Over the past month there has been a series of reports in credible international medical journals detailing new concerns about how statins negatively affect people who are seen as being at risk of heart diseases — as opposed to those who have suffered cardiac incidents already.
None of these reports got any coverage in the Australian news media, despite being well reported in Britain and elsewhere.
Australian doctors hand out statins to their patients more regularly than any other pharmaceutical, which in itself makes them highly newsworthy.
While many health writers are keen to lecture the public on the dangers of sugar in their drinks, fats in their food and alcohol in their social life, they appear to avoid the risks being uncovered about this ubiquitous medication.
And here in WA, we know the dangers of zealous overprescription after a small group of doctors was exposed in the early 2000s drugging children suspected of suffering attention disorders at the highest rate in the world.
Statins cost taxpayers more than any other medication through subsidies paid by the Pharmaceutical Benefits Scheme.
In the year to June 2014, the PBS forked out $288 million to subsidise people taking rosuvastatin (Crestor) and $279 million for those on atorvastatin (Lipitor). That’s more than a half a billion dollars a year to help people lower their cholesterol.
If, as some of these new studies attest, statins are of no benefit to many of the patients to whom they are prescribed, this represents a considerable waste of taxpayers’ money, which should concern the Government.
So does the silence just reflect a lack of rigour by local medical authorities in alerting the public to the dangers of such widespread prescribing of a medication with strong side effects for many consumers who get little or no potential benefit?
Or is it more sinister, as we saw when the ABC’s Catalyst program had the audacity to ask dangerous questions about statins?

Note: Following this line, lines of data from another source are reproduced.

Definition release_transaction (o : nat) (transaction_id : bytes) : ST manager unit :=
  l ← the_lookup o;
  match dict_get transaction_id (pending l) with
  | None => raise_st AssertionError
  | Some (addr, _) =>
      update_lookup o (fun l => set_pending (dict_del transaction_id (pending l)) l) ;;
      modify (fun m => set_transactions (dict_del transaction_id (transactions m)) m) ;;
      modify (fun m =>
        let remaining := (default 0%Z (dict_get addr (in_flight m)) - 1)%Z in
        set_in_flight (if (0 <? remaining)%Z then dict_set addr remaining (in_flight m)
                       else dict_del addr (in_flight m)) m) ;;
      when_st (bool_decide (hint_transaction l = Some transaction_id))
        (update_lookup o (set_hint_transaction None)) ;;
      m ← get_state;
      assert_st (negb (dict_has transaction_id (transactions m)))
  end.

(** The loop of [top_up]: it stops when no token is left. *)
Fixpoint send_each (o : nat) (nodes : list node) (now : Z) : ST manager Z :=
  match nodes with
  | [] => mret 0%Z
  | n :: nodes' =>
      t ← gets tokens;
      if (t <? TOKEN)%Z then mret 0%Z
      else
        send_to o n now (query_timeout limits) ;;
        sent ← send_each o nodes' now;
        mret (1 + sent)%Z
  end.

Definition candidates (l : peer_lookup) (m : manager) : list node :=
  filter (fun n => negb (bool_decide (node_address n ∈ queried l)) &&
    (default 0 (dict_get (node_address n) (in_flight m)) <? max_per_node limits)%Z = true) (shortlist l).*2.

Definition top_up (o : nat) (now : Z) : ST manager Z :=
  l ← the_lookup o;
  assert_st (negb (finished l)) ;;
  let free := Z.min (alpha limits - Z.of_nat (length (pending l))) (max_queries limits - queries_sent l) in
  if (free <=? 0)%Z then mret 0%Z
  else
    t ← refill now;
    if (t <? TOKEN)%Z then mret 0%Z
    else
      m ← get_state;
      chosen ← lift (select_closest_nodes (candidates l m) (lk_hash l) (Z.to_nat free));
      sent ← send_each o chosen now;
      assert_st ((0 <=? sent) && (sent <=? alpha limits))%Z ;;
      mret sent.

Definition can_query_more (l : peer_lookup) : bool :=
  (queries_sent l <? max_queries limits)%Z &&
  existsb (fun n => negb (bool_decide (node_address n ∈ queried l))) (shortlist l).*2.

Definition finish (o : nat) : ST manager unit :=
  l ← the_lookup o;
  assert_st (negb (finished l)) ;;
  update_lookup o (set_finished true) ;;
  for_each (pending l).*1 (release_transaction o) ;;
  modify (fun m => set_active (dict_del (lk_hash l) (active m)) m) ;;
  modify (fun m => set_finished_total (finished_total m + 1)%Z m) ;;
  let found := sort_by address_leb (found_peers l) in
  modify (fun m => set_peers_found_total (peers_found_total m + Z.of_nat (length found))%Z m) ;;
  modify (fun m => set_with_peers_total
    (with_peers_total m + if bool_decide (found = []) then 0 else 1)%Z m) ;;
  emit (Lookup_finished (lk_hash l) found) ;;
  m ← get_state;
  assert_st (negb (dict_has (lk_hash l) (active m))).

Definition must_finish (l : peer_lookup) (now : Z) : bool :=
  ((lk_deadline l <=? now) || (enough_peers limits <=? Z.of_nat (length (found_peers l)))
   || (max_value_responses limits <=? value_responses l))%Z.

Definition advance (o : nat) (now : Z) : ST manager unit :=
  l ← the_lookup o;
  if finished l then mret tt
  else
    (if must_finish l now then finish o
     else when_st (bool_decide (hint_transaction l = None)) (
       top_up o now ;;
       l ← the_lookup o;
       when_st (bool_decide (pending l = []) && negb (can_query_more l)) (finish o))) ;;
    l ← the_lookup o;
    m ← get_state;
    assert_st (finished l || dict_has (lk_hash l) (active m)).

Definition expire_pending (o : nat) (now : Z) : ST manager Z :=
  l ← the_lookup o;
  let expired := (filter (fun p : bytes * (address * Z) => (p.2.2 <= now)%Z) (pending l)).*1 in
  for_each expired (release_transaction o) ;;
  l ← the_lookup o;
  assert_st (forallb (fun p : bytes * (address * Z) => (now <? p.2.2)%Z) (pending l)) ;;
  mret (Z.of_nat (length expired)).

(** The loop over the peers of a response: it keeps the routable, new ones. *)
Fixpoint collect_peers (o : nat) (values : list address) : ST manager (list address) :=
  match values with
  | [] => mret []
  | peer :: values' =>
      routable ← lift (is_routable_address peer.1 peer.2);
      l ← the_lookup o;
      if routable && negb (bool_decide (peer ∈ found_peers l))
         && (Z.of_nat (length (found_peers l)) <? max_peers limits)%Z
      then
        update_lookup o (fun l => set_found_peers (found_peers l ++ [peer]) l) ;;
        rest ← collect_peers o values';
        mret (peer :: rest)
      else collect_peers o values'
  end.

There the combined forces of Big Pharma and the medical establishment shut down a valuable debate by resorting to fear tactics and with virtually no attempt to make a scientific defence.

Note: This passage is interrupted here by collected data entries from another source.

Lemma keeps_trans a b m m1 m2 : (0 <= a)%Z -> (0 <= b)%Z -> keeps a m m1 -> keeps b m1 m2 -> keeps (a + b) m m2.
Proof using.
  intros Ha Hb H1 H2 k Hk. destruct (H1 k) as [W1 S1]; [lia|]. destruct (H2 (k - a)%Z) as [W2 S2]; [lia|].
  replace (k - (a + b))%Z with (k - a - b)%Z by lia. auto.
Qed.

Lemma keeps_mono a b m m' : (0 <= a <= b)%Z -> keeps a m m' -> keeps b m m'.
Proof using.
  intros Hab Hk k Hb. destruct (Hk k) as [W S]; [lia|]. split.
  - intros Hw. eapply window_mono; [by apply W|lia].
  - intros t Ht. destruct (S t Ht) as (? & s & ? & ? & ?). split; [done|]. exists s. split; [done|]. lia.
Qed.

Lemma keeps_same m m' :
  sequence_number m' = sequence_number m ->
  (forall t h, dict_get t (transactions m') = Some h -> dict_get t (transactions m) = Some h) -> keeps 0 m m'.
Proof using.
  intros Hs Ht k Hk. rewrite Z.sub_0_r. split.
  - intros Hw t h Hg. rewrite Hs. by eapply Hw, Ht.
  - intros t [Hn He]. rewrite <-Hs in He. split; [|exact He].
    destruct (dict_get t (transactions m')) eqn:Hg; [|done]. apply Ht in Hg. congruence.
Qed.

Lemma keeps_refl m : keeps 0 m m.
Proof using. by apply keeps_same. Qed.

Lemma keeps_window n m m' : (0 <= n <= 2 ^ 24)%Z -> keeps n m m' -> window n m -> window 0 m'.
Proof using. intros Hn Hk Hw. destruct (Hk n) as [W _]; [lia|]. apply W in Hw. by rewrite Z.sub_diag in Hw. Qed.

Lemma at_lookup_wf d m h o l : inv_at d m -> at_lookup m h o l -> lk_hash l = h /\ lookup_wf l.
Proof using.
  intros Hm [Hg Hl]. destruct (i_current _ _ Hm h o Hg) as (l' & Hl' & ? & ? & _).
  rewrite Hl in Hl'. by injection Hl' as <-.
Qed.

Lemma at_lookup_exists d m h o : inv_at d m -> dict_get h (active m) = Some o -> exists l, at_lookup m h o l.
Proof using. intros Hm Hg. destruct (i_current _ _ Hm h o Hg) as (l & Hl & _). by exists l. Qed.

Lemma active_inj d m h h' o :
  inv_at d m -> dict_get h (active m) = Some o -> dict_get h' (active m) = Some o -> h' = h.
Proof using.
  intros Hm H1 H2. destruct (at_lookup_exists _ _ _ _ Hm H1) as (l & Hat).
  destruct (at_lookup_wf _ _ _ _ _ Hm Hat) as [<- _].
  assert (at_lookup m h' o l) as Hat' by (split; [done|apply Hat]).
  by destruct (at_lookup_wf _ _ _ _ _ Hm Hat') as [<- _].
Qed.

Lemma total_flights_put d m m' h o l l' a :
  inv_at d m -> at_lookup m h o l -> active m' = active m -> lookups m' = <[o := l']> (lookups m) ->
  total_flights a m' = (total_flights a m - flights a l + flights a l')%Z.
Proof using.
  intros Hm [Hg Hl] Ha Hls. unfold total_flights. rewrite Ha.
  rewrite (sum_over_change (weight_of (flights a) m) (weight_of (flights a) m') h o).
  - unfold weight_of at 2 3. by rewrite Hl, Hls, lookup_insert_eq.
  - apply (i_tables _ _ Hm).
  - done.
  - intros h' Hh'. by eapply active_inj.
  - intros o' Hne. unfold weight_of. by rewrite Hls, lookup_insert_ne.
Qed.

(** The shape of every change of one active lookup: what its pending queries
    become, with the tables that follow them. *)
Lemma inv_put_lookup d m m' h o l l' :
  inv_at d m -> at_lookup m h o l ->
  active m' = active m -> lookups m' = <[o := l']> (lookups m) -> next_lookup m' = next_lookup m ->
  lk_hash l' = h -> lookup_wf l' -> (d <> Some h -> finished l' = false) ->
  dict_wf (transactions m') -> dict_wf (in_flight m') ->
  (forall t h', dict_get t (transactions m') = Some h' <->
     if decide (h' = h) then is_Some (dict_get t (pending l')) else dict_get t (transactions m) = Some h') ->
  (forall a, default 0%Z (dict_get a (in_flight m')) =
     (default 0%Z (dict_get a (in_flight m)) - flights a l + flights a l')%Z) ->
  (forall a n, dict_get a (in_flight m') = Some n -> (0 < n <= flight_bound)%Z) ->
  (0 <= tokens m' <= queries_per_second lim * TOKEN)%Z ->
  ((0 <= sequence_number m')%Z /\ forall t h', dict_get t (transactions m') = Some h' ->
    exists s, (0 <= s < sequence_number m')%Z /\ lookup_transaction_id s = Ok t) ->
  (tokens m' + TOKEN * queries_total m' <=
    queries_per_second lim * TOKEN + queries_per_second lim * (tokens_time m' - t0))%Z ->
  (started_total m' = finished_total m' + Z.of_nat (length (active m')) /\
    finished_total m' = count_events is_reported (events m') /\
    queries_total m' = count_events is_sent (events m'))%Z ->
  (tokens_time m' <= T)%Z -> Forall event_ok (events m') ->
  (0 <= with_peers_total m' /\ 0 <= peers_found_total m' /\ 0 <= hint_queries m' /\
    0 <= hint_answers m' /\ 0 <= hint_values m')%Z ->
  inv_at d m'.
Proof using.
  intros Hm Hat Ha Hls Hn Hh Hwf Hfin Wt Wf Htr Hfl Hper Htok Hids Hrate Htot Htm Hev Hcnt.
  pose proof (fun h' => active_inj d m h h' o Hm (proj1 Hat)) as Hinj. destruct (Hat) as [Hg Hl].
  split; try done.
  - rewrite Ha. split; [apply (i_tables _ _ Hm)|done].
  - intros h' o' Hg'. rewrite Ha in Hg'. rewrite Hls. destruct (decide (o = o')) as [<-|Hne].
    + rewrite (Hinj _ Hg'). exists l'. by rewrite lookup_insert_eq.
    + rewrite lookup_insert_ne by done. by apply (i_current _ _ Hm).
  - intros o' l0. rewrite Hls, Hn. destruct (decide (o = o')) as [<-|Hne].
    + intros _. by eapply (i_heap _ _ Hm).
    + rewrite lookup_insert_ne by done. apply (i_heap _ _ Hm).
  - intros t h'. rewrite Htr. unfold at_lookup. rewrite Ha, Hls. case_decide as Hd.
    + subst h'. split.
      * intros Ht. exists o, l'. by rewrite lookup_insert_eq.
      * intros (o' & l0 & [Hg' Hl'] & Ht). assert (o' = o) as -> by congruence.
        rewrite lookup_insert_eq in Hl'. by injection Hl' as <-.
    + rewrite (i_owner _ _ Hm). split; intros (o' & l0 & [Hg' Hl'] & Ht); exists o', l0;
        (split; [split; [done|]|done]); (assert (o <> o') by (intros <-; by apply Hd, Hinj));
        by rewrite ?lookup_insert_ne in * by done.
  - intros a. rewrite Hfl, (i_flights _ _ Hm).
    symmetry. by eapply total_flights_put.
  - rewrite Ha. apply (i_slots _ _ Hm).
Qed.

(** ** Tokens *)

Definition refilled (m m' : manager) : Prop :=
  exists t tt, m' = set_tokens_time tt (set_tokens t m) /\ (tokens_time m <= tt)%Z.

Lemma wp_refill d m now (Q : Z -> manager -> Prop) :
  (1 <= queries_per_second lim)%Z -> inv_at d m -> (0 <= now <= T)%Z ->
  (forall m', inv_at d m' -> refilled m m' -> Q (tokens m') m') -> wp (refill lim now) Q m.
Proof using.
  intros Hq Hm Hnow HQ. unfold refill. apply wp_bind, wp_assert; [lia|]. apply wp_bind, wp_get.
  apply wp_bind, wp_modify, wp_bind, wp_modify, wp_bind, wp_gets.
  destruct (i_tokens _ _ Hm) as [T1 T2]. pose proof (i_rate _ _ Hm) as Hr.
  set (t := Z.min _ _). set (tt := Z.max _ now).
  assert (0 <= t <= queries_per_second lim * TOKEN)%Z as Ht by (unfold t; nia).
  apply wp_bind, wp_assert; [simpl; lia|]. apply wp_ret.
  change (Q (tokens (set_tokens_time tt (set_tokens t m))) (set_tokens_time tt (set_tokens t m))).
  apply HQ; [|exists t, tt; split; [done|unfold tt; simpl; lia]].
  pose proof (i_time _ _ Hm). split; try (by destruct Hm); simpl; [|unfold tt; simpl; lia].
  assert (t <= tokens m + (tt - tokens_time m) * queries_per_second lim)%Z; [|nia].
  unfold t, tt. simpl. etransitivity; [apply Z.le_min_r|].
  apply Z.add_le_mono_l, Z.mul_le_mono_nonneg_r; lia.
Qed.

Lemma refilled_at m m' h o l : refilled m m' -> at_lookup m h o l -> at_lookup m' h o l.
Proof using. by intros (t & tt & -> & _). Qed.

Lemma refilled_window m m' n : refilled m m' -> window n m -> window n m'.
Proof using. by intros (t & tt & -> & _). Qed.

(** ** Sending and releasing *)

(** The lookup after a query to [a] with the id [t]. *)
Definition sent_lookup (t : bytes) (a : address) (expiry : Z) (l : peer_lookup) : peer_lookup :=
  set_queries_sent (queries_sent l + 1)%Z
    (set_queried (if bool_decide (a ∈ queried l) then queried l else queried l ++ [a])
      (set_pending (dict_set t (a, expiry) (pending l)) l)).

Definition in_flight_of (a : address) (m : manager) : Z := default 0%Z (dict_get a (in_flight m)).

(** What sending one query of the lookup [o] of [h] does. *)
Record sent_step (h : bytes) (o : nat) (n : node) (l : peer_lookup) (m m' : manager) (t : bytes) : Prop := {
  ss_lookups : exists expiry, lookups m' = <[o := sent_lookup t (node_address n) expiry l]> (lookups m);
  ss_active : active m' = active m;
  ss_tokens : tokens m' = (tokens m - TOKEN)%Z;
  ss_time : tokens_time m' = tokens_time m;
  ss_flight : forall a, in_flight_of a m' =
    (in_flight_of a m + if decide (a = node_address n) then 1 else 0)%Z;
  ss_pending : dict_get t (pending l) = None;
  ss_new : dict_get t (transactions m) = None;
  ss_transactions : transactions m' = dict_set t h (transactions m);
  ss_events : events m' = events m ++ [Query_sent t n h] }.

Lemma in_flight_nonneg d m a : inv_at d m -> (0 <= in_flight_of a m)%Z.
Proof using.
  intros Hm. unfold in_flight_of. destruct (dict_get a (in_flight m)) as [n|] eqn:Hn; simpl; [|lia].
  apply (i_per_node _ _ Hm) in Hn. lia.
Qed.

It goes without saying that no one should go off any medication on the basis of a news report or views expressed in an opinion column. However, well-sourced information should make the basis of a discussion with a statins user’s GP — or with another GP if they want a second opinion.
The most alarming of the new reports was published in the UK’s Expert Review of Clinical Pharmacology early in January and comprised a study of more than 20 major research papers on statins.
The conclusion of lead author Harumi Okuyama, of Nagoya City University in Japan, is that statins definitely do more harm than good.
“We have collected a wealth of information on cholesterol and statins from many published papers and find overwhelming evidence that these drugs accelerate hardening of the arteries and can cause, or worsen, heart failure,” Dr Okuyama said.
“I cannot find any evidence to support people taking statins and patients who are on them should stop.” The nub of the Okuyama group’s findings is that that the long-standing belief that statins protect the heart by lowering cholesterol is wrong.
Not only did they find high cholesterol is not necessarily linked to heart disease, but they showed statin users were more likely to have calcium deposits in their arteries, a known cause of heart attacks, because they block production of a vitamin that counters calcification.
And the research returned to a major concern in many areas of modern medicine: most of the early studies suggesting benefits from statins were linked to the manufacturers and were later found to be flawed.
A new report released last week in the US Journal of General Internal Medicine confirms a long suspected link between statins use and diabetes.
A 10-year study of more than 25,000 statins users found people using the medication had a substantially elevated risk of contracting type 2 diabetes and putting on weight, and had more than double the risk of diabetic complications including eye, nerve and kidney damage.
Lead author Ishak Mansi from the University of Texas said: “I am sceptical about the prescribing guidelines for people at lower risk (of heart disease).
“I am concerned about the long term effects on the huge population of healthy people on these drugs who continue for many years.”
These findings back a scathing report published in the British Medical Journal last year which also attacked the prescribing of statins to people who had not suffered a cardiac incident.
It found statins increased life expectancy by just three days for people who did not already have a diagnosis of existing heart disease or associated symptoms.
But previous independent studies said a high proportion of users suffer debilitating side effects like muscle pain and skeletal weakness.
Dr Okuyama’s team made a significant recommendation: “The epidemic of heart failure and atherosclerosis that plagues the modern world may paradoxically be aggravated by the pervasive use of statin drugs. We propose that current statin treatment guidelines be critically re-evaluated.”
There is big money fighting against these new statins findings — and the wider questions they pose about prescribing medications with limited credible scientific backing.
That 2014 PBS report shows the makers of the two most popular statins way out in front the rest of Big Pharma in accessing taxpayer largesse: Pfizer (Lipitor) got PBS payments totalling $740 million and AstraZeneca (Crestor) got $680 million.
A diligent government would do more than suck its thumb in the face of the new evidence.